● What the task requires
Up to and including the line with "Class ByteMem (M", please reproduce the lines below exactly, beginning with the first.

(Stored items)
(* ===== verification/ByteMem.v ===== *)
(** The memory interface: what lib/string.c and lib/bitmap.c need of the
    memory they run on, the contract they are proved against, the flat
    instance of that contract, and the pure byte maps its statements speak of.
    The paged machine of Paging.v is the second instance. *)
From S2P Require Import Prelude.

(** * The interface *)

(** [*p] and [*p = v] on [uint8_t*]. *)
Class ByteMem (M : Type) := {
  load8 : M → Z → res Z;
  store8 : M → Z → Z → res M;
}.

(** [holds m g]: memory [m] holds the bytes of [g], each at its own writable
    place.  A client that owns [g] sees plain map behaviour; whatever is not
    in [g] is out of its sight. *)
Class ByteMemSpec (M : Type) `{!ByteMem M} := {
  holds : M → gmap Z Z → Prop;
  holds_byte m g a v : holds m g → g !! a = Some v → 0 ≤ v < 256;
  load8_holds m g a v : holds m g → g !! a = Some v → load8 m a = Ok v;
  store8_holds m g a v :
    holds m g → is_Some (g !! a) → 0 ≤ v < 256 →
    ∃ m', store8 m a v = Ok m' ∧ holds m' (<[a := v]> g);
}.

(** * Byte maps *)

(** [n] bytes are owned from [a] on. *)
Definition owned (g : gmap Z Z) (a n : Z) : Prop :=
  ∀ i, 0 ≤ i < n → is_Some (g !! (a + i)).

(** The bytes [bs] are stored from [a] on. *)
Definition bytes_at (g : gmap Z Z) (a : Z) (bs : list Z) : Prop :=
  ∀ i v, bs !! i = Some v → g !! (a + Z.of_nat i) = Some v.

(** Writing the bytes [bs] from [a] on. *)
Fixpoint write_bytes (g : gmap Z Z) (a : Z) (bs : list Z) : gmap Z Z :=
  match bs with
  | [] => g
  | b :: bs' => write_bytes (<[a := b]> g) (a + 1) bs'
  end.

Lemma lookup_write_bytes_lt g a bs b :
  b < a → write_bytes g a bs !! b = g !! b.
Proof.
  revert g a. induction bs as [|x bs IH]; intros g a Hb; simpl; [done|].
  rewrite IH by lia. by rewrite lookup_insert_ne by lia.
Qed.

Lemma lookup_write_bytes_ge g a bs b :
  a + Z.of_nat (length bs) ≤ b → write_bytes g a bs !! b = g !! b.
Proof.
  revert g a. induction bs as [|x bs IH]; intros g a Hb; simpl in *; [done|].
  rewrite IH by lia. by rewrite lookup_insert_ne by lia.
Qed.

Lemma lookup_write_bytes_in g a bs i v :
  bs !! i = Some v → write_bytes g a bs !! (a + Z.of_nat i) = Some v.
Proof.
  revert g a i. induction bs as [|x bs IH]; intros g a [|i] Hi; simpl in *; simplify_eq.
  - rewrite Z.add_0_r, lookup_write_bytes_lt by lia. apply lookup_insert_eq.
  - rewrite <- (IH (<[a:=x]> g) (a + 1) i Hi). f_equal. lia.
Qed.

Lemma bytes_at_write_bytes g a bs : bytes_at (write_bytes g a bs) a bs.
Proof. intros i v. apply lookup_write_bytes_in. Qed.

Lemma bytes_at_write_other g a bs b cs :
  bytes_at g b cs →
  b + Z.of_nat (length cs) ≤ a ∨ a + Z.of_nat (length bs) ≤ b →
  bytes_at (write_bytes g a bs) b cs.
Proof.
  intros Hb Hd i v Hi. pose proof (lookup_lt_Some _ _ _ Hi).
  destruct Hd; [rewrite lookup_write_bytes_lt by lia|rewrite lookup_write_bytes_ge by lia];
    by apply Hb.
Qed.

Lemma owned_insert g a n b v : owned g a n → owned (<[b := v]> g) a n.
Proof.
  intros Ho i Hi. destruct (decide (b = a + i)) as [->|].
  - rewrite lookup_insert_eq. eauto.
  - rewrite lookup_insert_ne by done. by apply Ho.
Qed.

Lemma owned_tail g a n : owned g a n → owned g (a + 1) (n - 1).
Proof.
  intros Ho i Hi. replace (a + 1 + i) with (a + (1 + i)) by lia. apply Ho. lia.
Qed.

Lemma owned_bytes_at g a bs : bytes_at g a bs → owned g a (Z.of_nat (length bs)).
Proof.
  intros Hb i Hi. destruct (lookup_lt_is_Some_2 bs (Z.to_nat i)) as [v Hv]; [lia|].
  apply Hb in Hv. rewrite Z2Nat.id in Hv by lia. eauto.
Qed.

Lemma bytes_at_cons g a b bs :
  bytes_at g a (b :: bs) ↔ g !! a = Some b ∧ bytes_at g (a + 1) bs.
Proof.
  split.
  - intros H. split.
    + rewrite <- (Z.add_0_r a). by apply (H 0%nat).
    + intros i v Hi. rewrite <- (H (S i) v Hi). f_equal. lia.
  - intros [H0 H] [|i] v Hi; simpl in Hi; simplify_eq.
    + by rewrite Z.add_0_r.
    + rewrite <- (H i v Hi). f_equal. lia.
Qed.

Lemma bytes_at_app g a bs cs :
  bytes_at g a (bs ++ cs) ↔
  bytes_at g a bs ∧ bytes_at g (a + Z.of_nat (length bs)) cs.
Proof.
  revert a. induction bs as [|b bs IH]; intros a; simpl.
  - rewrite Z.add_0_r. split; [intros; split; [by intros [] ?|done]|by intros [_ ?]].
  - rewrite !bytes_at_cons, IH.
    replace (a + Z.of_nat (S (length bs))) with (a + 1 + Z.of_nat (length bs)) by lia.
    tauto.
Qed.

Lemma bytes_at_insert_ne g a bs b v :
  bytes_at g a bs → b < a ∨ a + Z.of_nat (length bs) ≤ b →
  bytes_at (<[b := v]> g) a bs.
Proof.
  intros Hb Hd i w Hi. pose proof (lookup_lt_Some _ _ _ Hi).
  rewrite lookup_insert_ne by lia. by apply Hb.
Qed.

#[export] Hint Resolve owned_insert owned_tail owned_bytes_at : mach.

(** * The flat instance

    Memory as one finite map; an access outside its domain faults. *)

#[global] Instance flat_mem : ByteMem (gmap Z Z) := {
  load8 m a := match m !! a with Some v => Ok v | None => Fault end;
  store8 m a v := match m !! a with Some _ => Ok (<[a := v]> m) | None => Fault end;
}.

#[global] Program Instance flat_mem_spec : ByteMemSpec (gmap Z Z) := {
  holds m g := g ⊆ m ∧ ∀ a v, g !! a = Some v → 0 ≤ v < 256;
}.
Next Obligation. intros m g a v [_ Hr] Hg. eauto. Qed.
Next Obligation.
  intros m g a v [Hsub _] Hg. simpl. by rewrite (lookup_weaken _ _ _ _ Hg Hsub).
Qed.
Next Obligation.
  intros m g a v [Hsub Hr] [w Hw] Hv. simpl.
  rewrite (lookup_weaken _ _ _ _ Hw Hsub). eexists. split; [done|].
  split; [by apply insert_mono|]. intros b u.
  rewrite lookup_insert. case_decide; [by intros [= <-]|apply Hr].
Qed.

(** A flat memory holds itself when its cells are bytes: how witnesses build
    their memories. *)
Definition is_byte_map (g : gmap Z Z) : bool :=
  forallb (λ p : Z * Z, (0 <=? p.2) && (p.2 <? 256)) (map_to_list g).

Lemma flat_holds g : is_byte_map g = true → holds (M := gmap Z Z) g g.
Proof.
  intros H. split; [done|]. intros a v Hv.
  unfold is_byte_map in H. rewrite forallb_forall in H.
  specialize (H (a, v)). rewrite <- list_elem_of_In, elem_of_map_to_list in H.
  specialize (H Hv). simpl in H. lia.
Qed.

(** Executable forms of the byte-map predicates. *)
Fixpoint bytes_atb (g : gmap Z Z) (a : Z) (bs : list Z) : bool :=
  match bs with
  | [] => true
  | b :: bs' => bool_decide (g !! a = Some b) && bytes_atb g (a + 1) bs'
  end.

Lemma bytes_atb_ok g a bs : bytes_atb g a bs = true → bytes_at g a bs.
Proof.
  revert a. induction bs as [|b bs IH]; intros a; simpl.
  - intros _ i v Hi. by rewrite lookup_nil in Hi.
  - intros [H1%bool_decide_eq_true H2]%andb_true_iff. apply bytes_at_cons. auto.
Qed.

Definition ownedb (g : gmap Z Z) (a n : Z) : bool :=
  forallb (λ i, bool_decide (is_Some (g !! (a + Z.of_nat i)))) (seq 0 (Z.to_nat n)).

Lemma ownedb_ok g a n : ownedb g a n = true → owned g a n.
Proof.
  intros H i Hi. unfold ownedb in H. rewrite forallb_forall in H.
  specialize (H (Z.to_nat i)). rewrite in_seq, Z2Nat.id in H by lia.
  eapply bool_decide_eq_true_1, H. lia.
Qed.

● Solution for this problem
(* ===== verification/ByteMem.v ===== *)
(** The memory interface: what lib/string.c and lib/bitmap.c need of the
    memory they run on, the contract they are proved against, the flat
    instance of that contract, and the pure byte maps its statements speak of.
    The paged machine of Paging.v is the second instance. *)
From S2P Require Import Prelude.

(** * The interface *)

(** [*p] and [*p = v] on [uint8_t*]. *)
Class ByteMem (M : Type) := {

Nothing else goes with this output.